Beim Kreuzheben würde ich dir mal empfehlen ein Video zu machen, wenn auch nur für dich selbst .Wenn du eine Digi Cam hast oder so sollte das ja kein Problem sein. Ich hab bei mir festgestellt das ich zwar ein graden Rücken habe, die Bewegung aber teilweise zu schnell oder ruckartig waren, ist sicher alles nicht gut.
Bleib erst mal bei dem kleineren Gewicht bis du es richtig kannst, wenn du wirklich den Rücken grade hälst kann da eigenlich erstmal gar nichts schlimmes passieren, vorallem wenn du beim Training noch nicht einmal Schmerzen hast.
 
vielen dank für deine sehr ausführliche antwort, du hast viele für mich wichtige punkte angesprochen :D

zu TE 1:

Wenn du nach 4 sätzen BD und 2 Sätzen Überzüge 3 sätze Dips machst (grade aufgerichtet, nicht vorgebeugt) und dann noch Kraft in Trizeps für mehr hast haste was falsch gemacht ;)
ja das glaub ich auch, nämlich die überzüge :hihi: (wie oben beschrieben)
und das wadenheben hatte ich genau aus dem grund eingeschoben damit der trizeps wenigstens wieder etwas fit ist für selbige, aber eigentlich hast du recht dass man das nicht machen sollte...
zu den dips: ich mache momentan die ganz unten auf der seite, da ich noch keinen barren habe - den will ich mir aber so schnell es geht zusammen mit einer klimmzugstange zulegen (siehe anderes thema).

zu TE 2:

Hyperextensions ganz rauslassen. Im Moment machst du noch "Anlern" Sätze beim Kreuzheben, aber wenn du das mal mit richtigem Gewicht trainierst ist das mehr als genug für den unteren Rücken, welcher ja auch noch beim vorg.
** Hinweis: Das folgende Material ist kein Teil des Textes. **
(** * Beta-signal processor: [app/processor.py]

    A shallow embedding of the three functions of the processor module
    ([validate_input_message], [compute_beta_signal], [process_message])
    and the properties of the validation / enrichment pipeline.

    Python dictionaries are finite maps with string keys ([gmap string]),
    whose equality is extensional like Python's [==] on dicts.  Exceptions
    and the module-level logger are threaded through a small state-and-error
    monad: the state is the list of records the logger has received. *)

From Stdlib Require Import QArith.
From stdpp Require Import base option gmap strings list fin_maps.

Set Warnings "-register-all".
Open Scope string_scope.

(** ** Python values *)

(** The values a message can hold ([Any] in the type hints).  A float is
    represented by the rational its literal denotes. *)
Inductive value : Type :=
  | VNone
  | VBool (b : bool)
  | VInt (n : Z)
  | VFloat (q : Q)
  | VStr (s : string)
  | VList (l : list value)
  | VDict (d : gmap string value).

(** [dict[str, Any]] *)
Abbreviation dict := (gmap string value).

(** ** Exceptions *)

Inductive exn : Type :=
  | ValueError (msg : string)
  | KeyError (key : string)
  | TypeError (msg : string).

(** The class of an exception: what an [except] clause dispatches on. *)
Inductive exn_class : Type := ValueErrorT | KeyErrorT | TypeErrorT.

Definition class_of (e : exn) : exn_class :=
  match e with
  | ValueError _ => ValueErrorT
  | KeyError _ => KeyErrorT
  | TypeError _ => TypeErrorT
  end.

Definition message_of (e : exn) : string :=
  match e with
  | ValueError m => m
  | KeyError k => k
  | TypeError m => m
  end.

(** ** The logger *)

Inductive log_level : Type := DEBUG | INFO | ERROR.

(** One call [logger.<level>(fmt, *args)]. *)
Record log_record : Type := LogRecord {
  level : log_level;
  fmt : string;
  args : list value
}.

(** Everything the module-level [logger] has been handed so far. *)
Abbreviation logger_state := (list log_record).

(** ** Computations: logger state and exceptions *)

Inductive outcome (A : Type) : Type :=
  | Return (a : A)
  | Raise (e : exn).
Arguments Return {A} a.
Arguments Raise {A} e.

Definition M (A : Type) : Type := logger_state → outcome A * logger_state.

Definition ret {A} (a : A) : M A := λ σ, (Return a, σ).

Definition bind {A B} (m : M A) (k : A → M B) : M B :=
  λ σ, match m σ with
       | (Return a, σ') => k a σ'
       | (Raise e, σ') => (Raise e, σ')
       end.

Definition raise {A} (e : exn) : M A := λ σ, (Raise e, σ).

Definition log (lv : log_level) (f : string) (a : list value) : M unit :=
  λ σ, (Return tt, (σ ++ [LogRecord lv f a])%list).

#[global] Instance M_ret : MRet M := @ret.
#[global] Instance M_bind : MBind M := λ A B k m, bind m k.

(** ** Dictionary operations of the source *)

(** [d[k]]: [KeyError] when the key is absent. *)
Definition getitem (d : dict) (k : string) : M value :=
  match d !! k with
  | Some v => ret v
  | None => raise (KeyError k)
  end.

(** [k in d] *)
Definition contains (d : dict) (k : string) : bool :=
  bool_decide (is_Some (d !! k)).

Definition type_name (v : value) : string :=
  match v with
  | VNone => "NoneType"
  | VBool _ => "bool"
  | VInt _ => "int"
  | VFloat _ => "float"
  | VStr _ => "str"
  | VList _ => "list"
  | VDict _ => "dict"
  end.

(** The operand of a [**] unpacking must be a mapping. *)
Definition unpack (v : value) : M dict :=
  match v with
  | VDict d => ret d
  | _ => raise (TypeError ("'" +:+ type_name v +:+ "' object is not a mapping"))
  end.

(** [{**a, **b}]: the entries of [a], then those of [b] written over them.
    stdpp's union keeps the left operand on a common key. *)
Definition dict_display2 (a b : dict) : dict := b ∪ a.

(** ** The processor *)

Definition required_keys : list string := ["symbol"; "timestamp"; "data"].

Section Processor.

(** [app.utils.validate_data.validate_message_schema]: the schema check,
    an external collaborator of this module. *)
Variable validate_message_schema : dict → bool.

Definition validate_input_message (message : dict) : M dict :=
  log DEBUG "🔍 Validating message schema..." [];;
  if negb (validate_message_schema message) then
    log ERROR "❌ Message schema invalid: %s" [VDict message];;
    raise (ValueError "Invalid message format")
  else if negb (forallb (λ k, contains message k) required_keys) then
    log ERROR "❌ Missing required keys in message: %s" [VDict message];;
    raise (ValueError "Message is missing required keys")
  else
    ret message.

Definition compute_beta_signal (message : dict) : M dict :=
  symbol ← getitem message "symbol";
  log DEBUG "📊 Computing beta signal for %s" [symbol];;
  let beta_score := VFloat 0.85 in
  timestamp ← getitem message "timestamp";
  ret ({[ "symbol" := symbol;
          "timestamp" := timestamp;
          "beta_score" := beta_score ]} : dict).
Rudern mitbelastet wird danach.
jo aus dem grund sind schon die diagonalen hypers geflogen weil ich keine kraft mehr hatte, solange das kreuzheben aber nicht so intensiv ist, will ich die geraden noch drinne lassen...
Bleib erst mal bei dem kleineren Gewicht bis du es richtig kannst
also du meinst erstmal Kreuzheben mit 40kg? ich schaff da gut 12 wdh sauber im ersten satz - wie meinst du/meint ihr sollte ich meine sätze aufteilen? 3 sätze 12/10/8 (wie bisher) oder mehr sätze? oder erstmal 2 sätze mit 30kg?
wäre da um schnelle hilfe dankbar, da heute TE 2 dran ist :wink:
als nächstes probier ich dann aber deinen vorschlag zu TE 1 aus (wenn ich weiss wie richtige überzüge gehen) und sag hier bescheid wies lief!
 
Super :)

Kreuzheben soll man ja Schwer mit nur ca 5 Wiederholungen ausführen. Ich wette du würdest da leicht an die 100kg rankommen, ich schaff auch schon 70 und wieg 15kg weniger als du. Wichtig ist halt ein guter aufwärmsatz, vieleicht sogar 2.
Würde dann langsam mit dem Gewicht hochgehen und die Wiederholungszahlen der Arbeitssätze reduzieren.
Aber immer drauf achten, sobald irgendwo was schmerzt lass es !

Hoffe hier melden sich noch ein paar, ich brauch auch dringens Tipps zu den Überzügen.
 
Wegen dem Kreuzheben...

sollte man wirklich schwer machen genauso wie die Kniebeugen. Je mehr du beim Kreuzheben dich auspowerst desto mehr Erfolge wirst du verzeichnen können. Und den wdh Bereich etwas niedriger halten als bei den andern Übungen.
Aber je mehr Gewicht desto besser musste aufpassen. Jedoch ist es bei richtiger Ausführung eigentlich ungefährlich ganz im Gegenteil sogar gesund.

@delar
bin au grad bei 70 brauch aber bissel mehr hab aber momentan nicht genug gewicht zu verfügung :lol:


Grüsse und Erfolg beim Training
 
statusbericht:
gestern TE 2 gemacht und heute kein stechen o.ä. im unteren rücken - wenige male waren anzeichen davon zu erahnen als ich vorhin meinen roller geputzt hab, aber ich denke das ist auch ok ;-)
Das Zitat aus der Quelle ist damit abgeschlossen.